A busca por saúde e boa forma nunca esteve tão em alta. No entanto, quando disciplina e cuidado com a alimentação ultrapassam a linha do equilíbrio, surgem comportamentos pouco discutidos. Entre eles estão o MODE (Muscularity-Oriented Disordered Eating, em português: Transtorno Alimentar Orientado à Muscularidade) e a ortorexia, ambos marcados por padrões rígidos e pouco realistas.
MODE: a obsessão pela muscularidade
O MODE caracteriza-se por comportamentos voltados ao ganho de massa muscular e redução extrema de gordura corporal. Entre eles:
- Contagem compulsiva de proteínas e calorias;
- Uso excessivo de suplementos;
- Treinos compensatórios após deslizes na dieta;
- Checagem corporal frequente e comparação com outros;
- Uso de ergogênicos como anabolizantes, associado ao risco de efeitos colaterais sérios.
Mais comum em jovens do sexo masculino, a consequência vai além do físico: ansiedade, isolamento social, alterações metabólicas e até danos à saúde mental e hormonal.
Outro ponto importante é a hiperexposição à proteína. Não apenas atletas, mas também o consumidor comum recebem diariamente uma enxurrada de opções proteicas. A Starbucks, por exemplo, lançou recentemente bebidas com até 36 g de proteína por copo e transformou a proteína em símbolo de status ‘fitness’. Essa tendência mostra como a sociedade passou a exigir que cada refeição seja maximizada, mesmo sem necessidade clínica real.
Ortorexia: o mito da pureza alimentar
Já a ortorexia se manifesta como obsessão por comer apenas “limpo” ou “puro”. A pessoa restringe grupos alimentares, passa horas planejando refeições e evita situações sociais com medo de “errar”. Embora a intenção inicial seja “viver saudável”, o efeito é justamente o contrário: isolamento, culpa e carência de nutrientes.
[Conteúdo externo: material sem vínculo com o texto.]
(* ===== verification/SchemaClassify.v ===== *)
(** * migrations/schemaplan/classify.go: ranking schema changes by what they do to rows

    Every function of the file is here: the key-length bounds of MySQL, the
    collation and uniqueness checks, the direction of a type change, the pairing
    of constraints dropped and re-added under a new name, and the classification
    of the changes of a table and of a diff. *)

From stdpp Require Import base tactics numbers list strings gmap sets.
From Stdlib Require Import ZArith Lia Ascii.
From S2P Require Import Prelude GoBytes DotEnv GoText AtlasSchema.

Local Open Scope string_scope.
Local Open Scope list_scope.
Local Open Scope gotext_scope.
Local Open Scope Z_scope.

Inductive Severity := SeveritySafe | SeverityReview | SeverityUnsafe | SeverityDestructive.

#[export] Instance Severity_eq_dec : EqDecision Severity.
Proof. solve_decision. Defined.

(** ** Step codes *)

Definition StepAddTable := &"add_table".
Definition StepDropTable := &"drop_table".
Definition StepAddColumn := &"add_column".
Definition StepDropColumn := &"drop_column".
Definition StepAddNotNull := &"add_not_null".
Definition StepSetNotNull := &"set_not_null".
Definition StepDropNotNull := &"drop_not_null".
Definition StepNarrowType := &"narrow_type".
Definition StepChangeType := &"change_type".
Definition StepWidenType := &"widen_type".
Definition StepChangeDefault := &"change_default".
Definition StepAddIndex := &"add_index".
Definition StepDropIndex := &"drop_index".
Definition StepAddUnique := &"add_unique".
Definition StepAddForeignKey := &"add_foreign_key".
Definition StepDropForeignKey := &"drop_foreign_key".
Definition StepChangeForeignKey := &"change_foreign_key".
Definition StepAddCheck := &"add_check".
Definition StepDropCheck := &"drop_check".
Definition StepChangePrimaryKey := &"change_primary_key".
Definition StepTableRebuild := &"table_rebuild".
Definition StepChangeCharset := &"change_charset".
Definition StepChangeCollation := &"change_collation".
Definition StepChangeComment := &"change_comment".
Definition StepChangeGenerated := &"change_generated".
Definition StepRenameIndex := &"rename_index".
Definition StepRenameForeignKey := &"rename_foreign_key".
Definition StepRenameCheck := &"rename_check".
Definition StepOther := &"other".

(** [from] is the old name of a table a rename step renames. *)
Record PlanStep := mkStep {
  ID : bytes;
  Code : bytes;
  Sev : Severity;
  STable : bytes;
  SName : bytes;
  Detail : bytes;
  Hint_ : bytes;
  Acknowledged : bool;
  createdInPlan : list bytes;
  renameTo : bytes;
  from : bytes;
}.

(** The severities an acknowledgement is for. *)
Definition risky (s : Severity) : bool :=
  match s with SeverityDestructive | SeverityUnsafe => true | _ => false end.

Definition NeedsAcknowledgement (s : PlanStep) : bool := risky (Sev s) && negb (Acknowledged s).

Definition stepID (code table name : bytes) : bytes :=
  let id := code ++ &":" ++ table in
  match name with [] => id | _ => id ++ &"." ++ name end.

Definition newStep (code : bytes) (sev : Severity) (table name detail : bytes) : PlanStep :=
  mkStep (stepID code table name) code sev table name detail [] false [] [] [].

Definition withHint (s : PlanStep) (hint : bytes) : PlanStep :=
  mkStep (ID s) (Code s) (Sev s) (STable s) (SName s) (Detail s) hint (Acknowledged s)
         (createdInPlan s) (renameTo s) (from s).

(** ** Small readings of a column *)

Definition orUnset (v : bytes) : bytes := match v with [] => &"(default)" | _ => v end.

(** The last charset, and the last collation, of the attributes. *)
Definition columnCharset (c : Column) : bytes :=
  fold_left (fun cs a => match a with Charset v => v | _ => cs end) (cAttrs c) [].

Definition columnCollation (c : Column) : bytes :=
  fold_left (fun co a => match a with Collation v => v | _ => co end) (cAttrs c) [].

Definition nullDefault (d : option Expr) : bool :=
  match d with
  | None => true
  | Some (Literal v) => EqualFold (TrimSpace v) (&"NULL")
  | Some (RawExpr x) => EqualFold (TrimSpace x) (&"NULL")
  | Some (OtherExpr _ _) => false
  end.

(** The code reads [c.Type.Type] only for a column with a type. *)
Definition autoIncrement (c : Column) : bool :=
  match cType c with Some ct => match Type_ ct with SerialType _ => true | _ => false end | None => false end ||
  existsb (fun a => match a with
                    | SQLiteAutoIncrement _ | MySQLAutoIncrement _ | PostgresIdentity _ => true
                    | _ => false
                    end) (cAttrs c).

Definition typeString (c : Column) : bytes :=
  match cType c with
  | None => &"?"
  | Some ct =>
      if beqb (Raw ct) [] then
        match Type_ ct with
        | StringType T n => if n >? 0 then Sprintf "%s(%d)" [T; itoa n] else T
        | DecimalType T p s => if p >? 0 then Sprintf "%s(%d,%d)" [T; itoa p; itoa s] else T
        | IntegerType T u => if u then T ++ &" unsigned" else T
        | t => default (goType t) (typeT t)
        end
      else Raw ct
  end.

(** ** Key lengths *)

Definition innodbKeyLimit : Z := 3072.
Definition maxBytesPerChar : Z := 4.
Definition keyLimitHint : bytes := &"Shorten the columns, or index a prefix of them.".

(** [None] is [ok = false]: no bound is known. *)
Definition columnKeyBytes (c : Column) : option Z :=
  match cType c with
  | None => None
  | Some ct =>
      match Type_ ct with
      | StringType _ n => if n >? 0 then Some (n * maxBytesPerChar) else None
      | BinaryType _ (Some n) => if n >? 0 then Some n else None
      | IntegerType _ _ | FloatType _ _ | TimeType _ _ => Some 8
      | DecimalType _ p _ => if p >? 0 then Some (p / 2 + 1) else Some 33
      | BoolType _ => Some 1
      | EnumType _ _ => Some 2
      | UUIDType _ => Some 16
      | _ => None
      end
  end.

(** The first positive prefix length of an index part. *)
Fixpoint prefixLen (attrs : list Attr) : option Z :=
  match attrs with
  | [] => None
  | SubPart n :: attrs => if n >? 0 then Some n else prefixLen attrs
  | _ :: attrs => prefixLen attrs
  end.

Section store.
Context (h : Store).

Definition partBytes (p : IndexPart) : option Z :=
  match prefixLen (pAttrs p) with
  | Some n => Some (n * maxBytesPerChar)
  | None => match pC p with Some c => columnKeyBytes (col h c) | None => None end
  end.

Fixpoint keyBytes (n : Z) (parts : list IndexPart) : option Z :=
  match parts with
  | [] => Some n
  | p :: parts =>
      match pC p with
      | None => None
      | Some _ => match partBytes p with Some b => keyBytes (n + b) parts | None => None end
      end
  end.

Definition keyTooLong (parts : list IndexPart) : bool :=
  match keyBytes 0 parts with Some n => n >? innodbKeyLimit | None => true end.

Definition columnParts (cols : list ptr) : list IndexPart :=
  map (fun c => mkPart (Some c) None false []) cols.

Definition tableKeys (t : Table) : list (list IndexPart) :=
  match tPrimaryKey t with Some k => [iParts k] | None => [] end ++
  map iParts (tIndexes t) ++ map (fun fk => columnParts (fColumns fk)) (tForeignKeys t).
Diferente do MODE, o foco não está na hipertrofia, mas na perfeição da dieta.
Vale lembrar: a ortorexia não possui critérios diagnósticos oficiais, mas já preocupa profissionais de saúde. O mesmo acontece com o MODE: os manuais diagnósticos, como o DSM-5 e o CID-11, ainda não o classificam formalmente como transtorno alimentar. Mesmo assim, a literatura científica já o reconhece como um padrão patológico de comportamento alimentar que exige atenção clínica.
A influência das redes sociais
As redes sociais exercem um papel significativo e multifacetado no MODE. De um lado, podem oferecer acesso rápido a informações sobre saúde e treino. Por outro, os algoritmos tendem a amplificar conteúdos extremos e corpos visualmente impactantes, justamente porque chamam atenção e geram engajamento. Essa lógica faz com que imagens de resultados radicais sejam mais vistas, o que reforça comparações e pressões sociais, especialmente entre os mais jovens e perfeccionistas.
Onde termina o saudável e começa o risco
Sinais de alerta incluem:
- Plano alimentar rígido e sem margem para flexibilidade;
- Culpa ou punição após refeições fora da rotina;
- Uso excessivo de suplementos e interesse em ergogênicos;
- Medo intenso de determinados alimentos;
- Isolamento social por conta da dieta;
- Excesso de foco na quantidade de proteína em absolutamente tudo.
O papel do nutricionista
O nutricionista precisa ir além da contagem de macros:
- Investigar rigidez, uso de suplementos, ergogênicos e culpa associada à comida;
- Evitar reforçar o transtorno com protocolos extremos de proteína ou estética;
- Resgatar a flexibilidade alimentar e o prazer em comer;
- Orientar o consumo crítico de redes sociais, incentivando fontes confiáveis;
- Trabalhar em equipe com psicólogos e médicos, quando necessário.
Mais do que prescrever, cabe ao profissional acolher, educar e orientar. Afinal, saúde não é só corpo definido ou dieta perfeita, é energia, equilíbrio e qualidade de vida.
O desafio da época é reconhecer quando o “estilo de vida saudável” virou prisão. Entre disciplina e obsessão, há uma linha tênue. Nada ao extremo é saudável. Você pode e deve seguir uma dieta para alcançar seus objetivos, mas ela precisa se adaptar à sua vida, e não o contrário.